Enquanto o valor das exportações tunisianas dispara, o azeite engarrafado enfrenta dificuldades

As receitas com a exportação de azeite nos primeiros sete meses da safra 2023/24 quase dobraram na Tunísia, mas muitos produtores não estão colhendo todos os benefícios.

As receitas das exportações de azeite da Tunísia aumentaram quase 90% nos primeiros sete meses da safra 2023/24, em comparação com o mesmo período de 2022/23, de acordo com o Observatório Nacional da Agricultura (Onagri).

O maior país produtor de azeite do Norte da África exportou 3,936 bilhões de dinares tunisianos (€ 1,159 bilhão) entre novembro de 2024 e maio de 2024. Da mesma forma, os volumes de exportação aumentaram mais de 12%, para 148.700 toneladas.

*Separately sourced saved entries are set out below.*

Lemma eval_condition_skipped (c : pyval) (st : state) :
  is_condition c = false -> eval_condition c st = (Skipped, st).
Proof. destruct c; try discriminate; reflexivity. Qed.

Lemma eval_condition_kind (c : pyval) (st st' : state) (v : verdict) :
  eval_condition c st = (v, st') ->
  match v with
  | Skipped => is_condition c = false /\ st' = st
  | _ => is_condition c = true
  end.
Proof.
  destruct c as [| b | z | s | items | items | f | g | t | o]; simpl;
    intros H;
    try (injection H as <- <-; split; reflexivity);
    try (injection H as <- _; reflexivity).
  destruct (call f st) as [[x|e] st0].
  - destruct (truth x st0) as [[b|e] st1]; injection H as <- _; reflexivity.
  - injection H as <- _. reflexivity.
Qed.

(** ** One turn of each loop, told from what evaluating the entry gives *)

Lemma iter_all_step (fuel index n : nat) (st : state) :
  iter_all (S fuel) index n st =
  match nth_error (the_list (world st)) index with
  | None => Some (Return (0 <? n), st)
  | Some c =>
      match eval_condition c st with
      | (Skipped, st') => iter_all fuel (S index) n st'
      | (Yields true, st') => iter_all fuel (S index) (n + 1) st'
      | (Yields false, st') => Some (Return false, st')
      | (Raises e, st') => Some (Raise e, st')
      end
  end.
Proof.
  cbn [iter_all].
  destruct (nth_error (the_list (world st)) index) as [c|]; [|reflexivity].
  destruct c as [| b | z | s | items | items | f | g | t | o];
    try reflexivity.
  - destruct b; reflexivity.
  - cbn [eval_condition].
    destruct (call f st) as [[x|e] st0]; [|reflexivity].
    unfold if_not. destruct (truth x st0) as [[[|]|e] st1]; reflexivity.
Qed.

Lemma iter_any_step (fuel index : nat) (st : state) :
  iter_any (S fuel) index st =
  match nth_error (the_list (world st)) index with
  | None => Some (Return false, st)
  | Some c =>
      match eval_condition c st with
      | (Skipped, st') => iter_any fuel (S index) st'
      | (Yields true, st') => Some (Return true, st')
      | (Yields false, st') => iter_any fuel (S index) st'
      | (Raises e, st') => Some (Raise e, st')
      end
  end.
Proof.
  cbn [iter_any].
  destruct (nth_error (the_list (world st)) index) as [c|]; [|reflexivity].
  destruct c as [| b | z | s | items | items | f | g | t | o];
    try reflexivity.
  cbn [eval_condition].
  destruct (call f st) as [[x|e] st0]; [|reflexivity].
  unfold if_so. destruct (truth x st0) as [[[|]|e] st1]; reflexivity.
Qed.

(** ** Turns that pass *)

Lemma passes_cons (want : bool) (k index : nat) (st st0 st' : state)
  (c : pyval) (v : verdict) (seen : list pyval) :
  nth_error (the_list (world st)) index = Some c ->
  eval_condition c st = (v, st0) ->
  v = Skipped \/ v = Yields want ->
  passes want k (S index) st0 = Some (seen, st') ->
  passes want (S k) index st = Some (c :: seen, st').
Proof.
  intros Hn He Hv Hp. cbn [passes]. rewrite Hn, He.
  destruct Hv as [-> | ->]; [|rewrite Bool.eqb_reflx]; rewrite Hp;
    reflexivity.
Qed.

(** What a passing turn is made of. *)
Lemma passes_inv (want : bool) (k index : nat) (st st' : state)
  (seen : list pyval) :
  passes want (S k) index st = Some (seen, st') ->
  exists c v st0 rest,
    nth_error (the_list (world st)) index = Some c /\
    eval_condition c st = (v, st0) /\
    (v = Skipped \/ v = Yields want) /\
    passes want k (S index) st0 = Some (rest, st') /\
    seen = c :: rest.
Proof.
  cbn [passes]. intros H.
  destruct (nth_error (the_list (world st)) index) as [c|] eqn:Hn;
    [|discriminate].
  destruct (eval_condition c st) as [v st0] eqn:E.
  assert (Hgo : v = Skipped \/ v = Yields want ->
                match passes want k (S index) st0 with
                | Some (seen0, st'') => Some (c :: seen0, st'')
                | None => None
                end = Some (seen, st') ->
                exists c0 v0 st1 rest,
                  Some c = Some c0 /\
                  eval_condition c0 st = (v0, st1) /\
                  (v0 = Skipped \/ v0 = Yields want) /\
                  passes want k (S index) st1 = Some (rest, st') /\
                  seen = c0 :: rest).
  { intros Hv Hp.
    destruct (passes want k (S index) st0) as [[rest st'']|] eqn:Hp0;
      [|discriminate].
    injection Hp as <- <-. exists c, v, st0, rest.
    split; [reflexivity|]. split; [exact E|]. split; [exact Hv|].
    split; [exact Hp0 | reflexivity]. }
  destruct v as [|b|e]; [| |discriminate].
  - apply Hgo; [left; reflexivity | exact H].
  - destruct (Bool.eqb b want) eqn:Hb; [|discriminate].
    apply Bool.eqb_prop in Hb. subst b.
    apply Hgo; [right; reflexivity | exact H].
Qed.
(** The invariant as the spec states it. *)
Definition slots_partition (a : Alloc) : Prop :=
  (forall o, o ∈ held a \/ o ∈ spare a <-> o ∈ OFFSETS) /\
  (forall o, o ∈ held a -> o ∉ spare a) /\
  (size (allocated_offsets a) <= 6)%nat.

(** The invariant that is inductive: the offsets held and spare are the
    six offsets, each once; [free_offsets] is a dict; and a path that
    holds a slot has no entry in [free_offsets]. *)
Record alloc_inv (a : Alloc) : Prop := mk_alloc_inv {
  inv_perm : held a ++ spare a ≡ₚ OFFSETS;
  inv_keys : NoDup (free_offsets a).*1;
  inv_apart : forall p, is_Some (allocated_offsets a !! p) ->
                        dict_get (KPath p) (free_offsets a) = None
}.

(** The allocator states the two files can reach from the initial one:
    [teardown_device] (and, in shock.py, [interface_added_callback] on a
    device that shows as connected) calls [deallocate] for any path, and
    [temperature_callback] calls [allocate] for a path that holds no slot
    ([obj_path not in allocated_offsets], shock.py line 200 and
    deadlock.py line 169), whether or not a free offset is left and
    whether [allocate] returns or raises. *)
Inductive caller_reach (allocate : string -> M Alloc unit) : Alloc -> Prop :=
| reach_init : caller_reach allocate alloc_init
| reach_deallocate a p :
    caller_reach allocate a -> caller_reach allocate (deallocate p a)
| reach_allocate a p :
    caller_reach allocate a ->
    allocated_offsets a !! p = None ->
    caller_reach allocate (snd (allocate p a)).

(** An offset other than the scan's start value. *)
Definition is_slot (o : Z) : Prop := o ≠ SENTINEL.

(** What these states have in common: the offsets held or free, [1e9]
    left aside, are the six offsets, each once; [free_offsets] is a dict;
    and a path that holds a slot has no entry in [free_offsets]. *)
Record slots_kept (a : Alloc) : Prop := mk_slots_kept {
  kept_perm : filter is_slot (held a ++ spare a) ≡ₚ OFFSETS;
  kept_keys : NoDup (free_offsets a).*1;
  kept_apart : forall p, is_Some (allocated_offsets a !! p) ->
                         dict_get (KPath p) (free_offsets a) = None
}.

Definition six_paths : list string := ["/d1"; "/d2"; "/d3"; "/d4"; "/d5"; "/d6"].

(** The allocator after six devices have taken their slots. *)
Definition alloc_full : Alloc := snd (for_each six_paths Deadlock.allocate alloc_init).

A transição para a venda de azeite engarrafado poderia aumentar o valor agregado e as receitas cambiais, posicionando a Tunísia como um mercado global líder na produção e exportação de azeite. — Donia Sfar, gerente de exportação, Tesoro del Rio

De acordo com Donia Sfar, gerente de exportação da Tesoro del Rio, o aumento substancial nas receitas de exportação de azeite da Tunísia pode ser atribuído à demanda superior à oferta nas duas últimas safras e ao aumento dos preços globais do azeite. No entanto, os preços caíram em relação às máximas históricas registradas em meados de janeiro.

O aumento significativo nas vendas resultou em lucros substanciais para o Estado, particularmente em termos de divisas”, disse ela ao Olive Oil Times. O valor das exportações de azeite está a registar um crescimento impressionante devido à crescente procura global.”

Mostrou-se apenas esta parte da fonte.